I can count the number of times I’ve played steel drums after graduation on like, two fingers. I can’t say playing in that band made me more likely to donate to Ohio State. It didn’t prepare me for a future career. But I’m still glad it was there! My time in Columbus was a little more fun and a little more rewarding because I got to fumble around steel drums when I was supposed to be doing my political science homework.

This isn’t a perfect analogy, but this thinking is part of why schools fund athletic departments

Beyond revenue generation from tickets and TV, and beyond their ability to help recruit students, many school administrators believe that funding intercollegiate athletic departments provide value that isn’t as easily measured or quantified, and that value benefits both students, and the university at large.

Cal appears to believe this argument. Here’s Cal’s chancellor, writing to the campus community:

I believe that our Intercollegiate Athletics program has great value for the Berkeley campus. It provides our student-athletes with opportunities to compete at the highest level of their sport and develop qualities of leadership and character that will serve them extraordinarily well in their chosen professions. Intercollegiate Athletics also provides us with invaluable opportunities to come together, to strengthen the ties that bind us to the campus, and to feel and celebrate our identity as members of the Cal community.

If you believe this argument, then you don’t necessarily need the athletic department budget to be self-sustaining in order to accomplish university goals.

Whether the department is “profitable” or not then becomes almost moot. The bigger question is whether the athletic department administrators are being good stewards of university resources, whether the opportunity costs of athletic spending are too great, and how well the athletic department continues to serve the greater institutional mission.

Now, it’s important to point out that we’re dealing with a lot of money, so it is reasonable to ask some hard and pointed questions about department finances and institutional goals that you wouldn’t ask a smaller class or auxiliary. Ohio State isn’t spending $100 million on steel drums.

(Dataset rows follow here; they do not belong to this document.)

Lemma parse_builds text (v : J) : json_parse text = Some v -> builds (parse_text text) v.
Proof. intros E. unfold parse_text. rewrite E. eapply builds_bind; [apply builds_need|apply builds_create]. Qed.

Definition snapshot_of (g : graph) : string := json_serialize (json_clone (object_of (snapshot_doc g))).

Lemma snapshot_text (g : graph) : exists v, json_parse (snapshot_of g) = Some v /\
  record_is (json_clone v) (snapshot_doc g).
Proof.
  destruct (json_parse_serialize (json_clone (object_of (snapshot_doc g)))) as (v & Hv & He).
  exists v. split; [exact Hv|]. unfold record_is. by rewrite json_clone_equiv, He, json_clone_equiv.
Qed.

Lemma load_same_topology (g g0 : graph) o : snapshot_fits g -> topology g0 = topology g ->
  let '(st, g', _) := turbo_state_graph_load_snapshot kind_code g0 (Some (snapshot_of g)) o in
  (st = TURBO_STATE_GRAPH_OK /\ restores g0 g g' \/ memory_lost g0 st g') /\
  (plenty o -> st = TURBO_STATE_GRAPH_OK).
Proof.
  intros Hfits Htop. unfold turbo_state_graph_load_snapshot, memory_lost.
  destruct (snapshot_text g) as (v & Hparse & Hroot).
  pose proof (parse_builds _ v Hparse o) as [Hv Hpv].
  destruct (parse_text (snapshot_of g) o) as [parsed o0]. cbn [fst snd] in Hv, Hpv.
  destruct parsed as [v'|]; [|split; [by auto|intros Hp; by destruct (Hpv Hp)]].
  assert (v' = v) as -> by (by destruct Hv as [[= ->]|?]).
  pose proof (alloc_ample o0) as Ho.
  destruct (alloc o0) as [[] o1]; cbn [negb fst snd] in *;
    [|split; [by right; left; split; [|left]|intros Hp; by destruct (Ho (proj2 (Hpv Hp)))]].
  destruct (record_member _ _ "topology" _ Hroot eq_refl) as (tp & Htp & Ht).
  destruct (record_member _ _ "runtime" _ Hroot eq_refl) as (rt & Hrt & Hr).
  rewrite Htp, Hrt, (field_number _ _ "snapshot_version" _ 0 Hroot eq_refl) by done.
  rewrite (proj2 (validation_compares g g0 tp (fits_structure g Hfits) Ht) Htop). cbn [negb Z.eqb].
  destruct (runtime_imports g (set_counters (next_thread_id g) (next_run_id g) (next_history_id g)
    (next_checkpoint_id g) (turbo_state_graph_clear_runtime_state g0)) rt Hr Hfits)
    as (ts & rs & hs & -> & -> & -> & Himports).
  destruct (sizes_read g rt Hr Hfits) as (-> & -> & -> & ->). cbn zeta.
  replace (TURBO_STATE_GRAPH_SNAPSHOT_SCHEMA_VERSION =? _) with true by done. cbn [negb].
  destruct (Himports o1) as [Hres Hp]. destruct (import_runtime ts rs hs _ o1) as [[g'|st] o2]; cbn in Hres, Hp.
  - destruct Hres as [(x & [= <-] & a & b & c & Hg' & Hruns & Hhist)|?]; [|done].
    split; [|done]. left. split; [done|]. split; [..|by rewrite Hg'|done|done|by rewrite Hg']. by rewrite Hg'.
  - destruct Hres as [(? & ? & _)|[= ->]]; [done|]. split; [by right; left; split; [|right]|].
    intros Hpl. by destruct (Hp (proj2 (Ho (proj2 (Hpv Hpl))))) as [[? ?] _].
Qed.

Lemma load_other_topology (g g0 : graph) o : snapshot_fits g -> topology g0 <> topology g ->
  let '(st, g', _) := turbo_state_graph_load_snapshot kind_code g0 (Some (snapshot_of g)) o in
  st <> TURBO_STATE_GRAPH_OK /\ g' = g0.
Proof.
  intros Hfits Htop. unfold turbo_state_graph_load_snapshot.
  destruct (snapshot_text g) as (v & Hparse & Hroot).
  pose proof (parse_builds _ v Hparse o) as [Hv _].
  destruct (parse_text (snapshot_of g) o) as [[v'|] o0]; [|done].
  assert (v' = v) as -> by (by destruct Hv as [[= ->]|?]).
  destruct (alloc o0) as [[] o1]; cbn [negb]; [|done].
  destruct (record_member _ _ "topology" _ Hroot eq_refl) as (tp & Htp & Ht).
  destruct (record_member _ _ "runtime" _ Hroot eq_refl) as (rt & Hrt & Hr).
  rewrite Htp, Hrt. destruct (number_field _ _ _ =? _); cbn [negb]; [|done].
  destruct (turbo_state_graph_validate_topology_snapshot kind_code g0 tp) eqn:Hval; [|done].
  by apply (validation_compares g g0 tp (fits_structure g Hfits) Ht) in Hval.
Qed.

(** *** The invariant survives *)

Lemma same_shape_found (cs cs0 : list (channel_entry (J := J))) k c :
  (fun c => (ch_name c, ch_reducer c, ch_value_kind c)) <$> cs0 = (fun c => (ch_name c, ch_reducer c, ch_value_kind c)) <$> cs ->
  turbo_state_graph_find_channel cs k = Some c -> exists c0, turbo_state_graph_find_channel cs0 k = Some c0 /\
    ch_reducer c0 = ch_reducer c /\ ch_value_kind c0 = ch_value_kind c.
Proof.
  unfold turbo_state_graph_find_channel. revert cs0. induction cs as [|d cs IH]; intros [|d0 cs0]; cbn; try done.
  intros [= Hn Hr Hk Hcs]. rewrite Hn. case_bool_decide; [|by apply IH]. intros [= <-]. by exists d0.
Qed.

Lemma state_holds_reads (g g0 : graph) (s s0 : J) : topology g0 = topology g -> json_equiv s0 s ->
  state_holds (channels g) s -> state_holds (channels g0) s0.
Proof.
  intros [= Hcs _ _] He [Hty Hm]. split; [by rewrite (json_type_proper _ _ He)|]. intros k v0 Hv0.
  pose proof (json_get_proper _ _ k He) as Hg. rewrite Hv0 in Hg. inversion Hg as [? v Hv Heq|]; subst.
  destruct (Hm k v (eq_sym H1)) as (c & Hc & Hh). destruct (same_shape_found _ _ k c Hcs Hc) as (c0 & Hc0 & Hr & Hk).
  exists c0. split; [done|]. eapply holds_proper; [symmetry; exact Hv|].
  unfold holds in *. by rewrite Hr, Hk.
Qed.

Lemma reads_fmap {A B} (R : A -> A -> Prop) (f : A -> B) l l' :
  Forall2 R l' l -> (forall x y, R x y -> f x = f y) -> f <$> l' = f <$> l.
Proof. intros HR Hf. induction HR as [|x y l' l Hxy _ IH]; [done|]. cbn. by rewrite IH, (Hf x y Hxy). Qed.

Lemma reads_elem {A} (R : A -> A -> Prop) l l' x : Forall2 R l' l -> x ∈ l' -> exists y, y ∈ l /\ R x y.
Proof.
  intros HR [i Hi]%list_elem_of_lookup. destruct (Forall2_lookup_l _ _ _ _ _ HR Hi) as (y & Hy & Hxy).
  exists y. split; [by eapply list_elem_of_lookup_2|done].
Qed.

Lemma reads_elem_r {A} (R : A -> A -> Prop) l l' y : Forall2 R l' l -> y ∈ l -> exists x, x ∈ l' /\ R x y.
Proof.
  intros HR [i Hi]%list_elem_of_lookup. destruct (Forall2_lookup_r _ _ _ _ _ HR Hi) as (x & Hx & Hxy).
  exists x. split; [by eapply list_elem_of_lookup_2|done].
Qed.

Lemma run_of_reads (g g' : graph) (P : run -> Prop) : Forall2 run_reads (runs g') (runs g) ->
  (forall x y, run_reads x y -> P y -> P x) -> (exists r, r ∈ runs g /\ P r) -> exists r, r ∈ runs g' /\ P r.
Proof.
  intros HR HP (r & Hr & Hp). destruct (reads_elem_r _ _ _ r HR Hr) as (x & Hx & Hxr).
  exists x. split; [done|]. by eapply HP.
Qed.

Lemma history_of_reads (l l' : list entry) id : Forall2 entry_reads l' l ->
  he_id <$> last (filter (fun h => he_run_id h = id) l') = he_id <$> last (filter (fun h => he_run_id h = id) l).
Proof.
  intros HR. rewrite <- !fmap_last. f_equal. induction HR as [|x y l' l Hxy _ IH]; [done|].
  destruct Hxy as ((Hid & _ & _ & Hrun) & _). rewrite !filter_cons, Hrun.
  case_decide; [|done]. rewrite !fmap_cons. by f_equal.
Qed.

It isn’t even spending $100,000 on steel drums..or at least, they sure weren’t when I was in school. An athletic department should certainly be subject to greater scrutiny.

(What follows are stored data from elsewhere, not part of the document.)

Lemma inside_confined root path : ends_in_name root -> inside_root (normalize root) (normalize path) = true ->
  is_absolute root = is_absolute path /\ exists qs, resolved path = resolved root ++ qs /\ names_only qs.
Proof.
  intros (st & x & Hroot & Hx) Hin. destruct (normalize_spec root) as [Hr Hrg].
  destruct (normalize_spec path) as [Hp Hpg]. rewrite Hr, Hp in Hin.
  apply inside_render in Hin as [Ha [qs Hqs]]; [|done|done|rewrite Hroot; by destruct st].
  split; [done|]. exists qs. split; [done|]. pose proof (resolved_ok path) as Hok.
  rewrite Hqs, Hroot, <- app_assoc in Hok. by eapply stack_after_name.
Qed.

Lemma absolute_names path : is_absolute path = true -> names_only (resolved path).
Proof.
  intros Ha. destruct (resolved_ok path) as (n & names & -> & Hnames & Hn). by rewrite (Hn Ha).
Qed.

(** The buffer of the code has room for a normalized path and its end. *)
Lemma component_step_length absolute root_len b c :
  (length (component_step absolute root_len b c) <= length (push_separator b) + length c)%nat.
Proof.
  assert (Hb : (length b <= length (push_separator b))%nat).
  { unfold push_separator. destruct (_ && _); [rewrite length_app; cbn|]; lia. }
  unfold component_step, turbo_policy_component_eq, parent_step. case_bool_decide; [lia|].
  case_bool_decide as Hp; [|by rewrite length_app, length_fmap].
  subst c. destruct (_ && _); [rewrite length_take; lia|]. destruct absolute; [lia|]. rewrite length_app. done.
Qed.

Lemma normalize_loop_length absolute root_len : forall fuel path b,
  (push_separator b = b \/ path = [] \/ is_absolute path = true) ->
  (length (normalize_loop fuel absolute root_len path b) <= length b + length path)%nat.
Proof.
  induction fuel as [|fuel IH]; intros path b Hb; cbn [normalize_loop]; [lia|].
  pose proof (skip_length path) as Hlen.
  assert (Hskip : is_absolute path = true -> (S (length (skip_separators path)) <= length path)%nat).
  { destruct path as [|c path]; [done|]. cbn. intros ->. pose proof (skip_length path). lia. }
  destruct (skip_separators path) as [|x rest] eqn:Hs; [lia|].
  destruct (take_component (x :: rest)) as [c rest'] eqn:Ht.
  destruct (take_component_spec _ _ _ Ht) as (Heq & _ & Hr).
  pose proof (component_step_length absolute root_len b c) as Hstep.
  assert (Hpush : (length (push_separator b) <= S (length b))%nat).
  { unfold push_separator. destruct (_ && _); [rewrite length_app; cbn|]; lia. }
  assert (length (x :: rest) = length c + length rest')%nat as Hl by (by rewrite Heq, length_app).
  etransitivity; [apply IH; by right|]. destruct Hb as [Hb|[Hb|Hb]].
  - rewrite Hb in Hstep. lia.
  - by rewrite Hb in Hs.
  - specialize (Hskip Hb). lia.
Qed.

Athletic department profitability is an accounting question and one that can obfuscate what you actually want to know

As more FY2020 FRS reports come in, I imagine you’ll find some smaller G5 programs that report surpluses, and plenty of P5 programs reporting substantial deficits. Taken without any other context, I’m not sure you can extrapolate a ton of about athletic department financial health from just those figures.

I don’t think the important or interesting questions about athletic department finances are really about profitability. Saying, “oh, we’re not profitable” can be a crutch used to argue against expanding athlete benefits, or in defense on exploitive amateurism rules. It might also lead a school to drop Olympic sports programs that actually provide plenty of revenue for the institution, or to fall out of Title IX compliance. It can lead to bad decision-making.

That isn’t to say that looking at department revenues and expenses is worthless. Far from it! If part of the entire point of having an athletic department is to use it as a tool to better engage students and local community members, and students and locals aren’t buying tickets, well, that’s something a school should know! If pursuing sponsorship deals doesn’t put additional burdens on athletes, and leads to additional revenues, well, that’s a good thing! There is useful information in these reports!

But context is critical. Not every athletic department is trying to be Alabama or Ohio State. Not every school is Alabama or Ohio State. What lessons one should take from a financial report depends on the school, their goals for the department, their geography, and a bunch of other factors.

That’s the stuff worth asking about. Not profitability.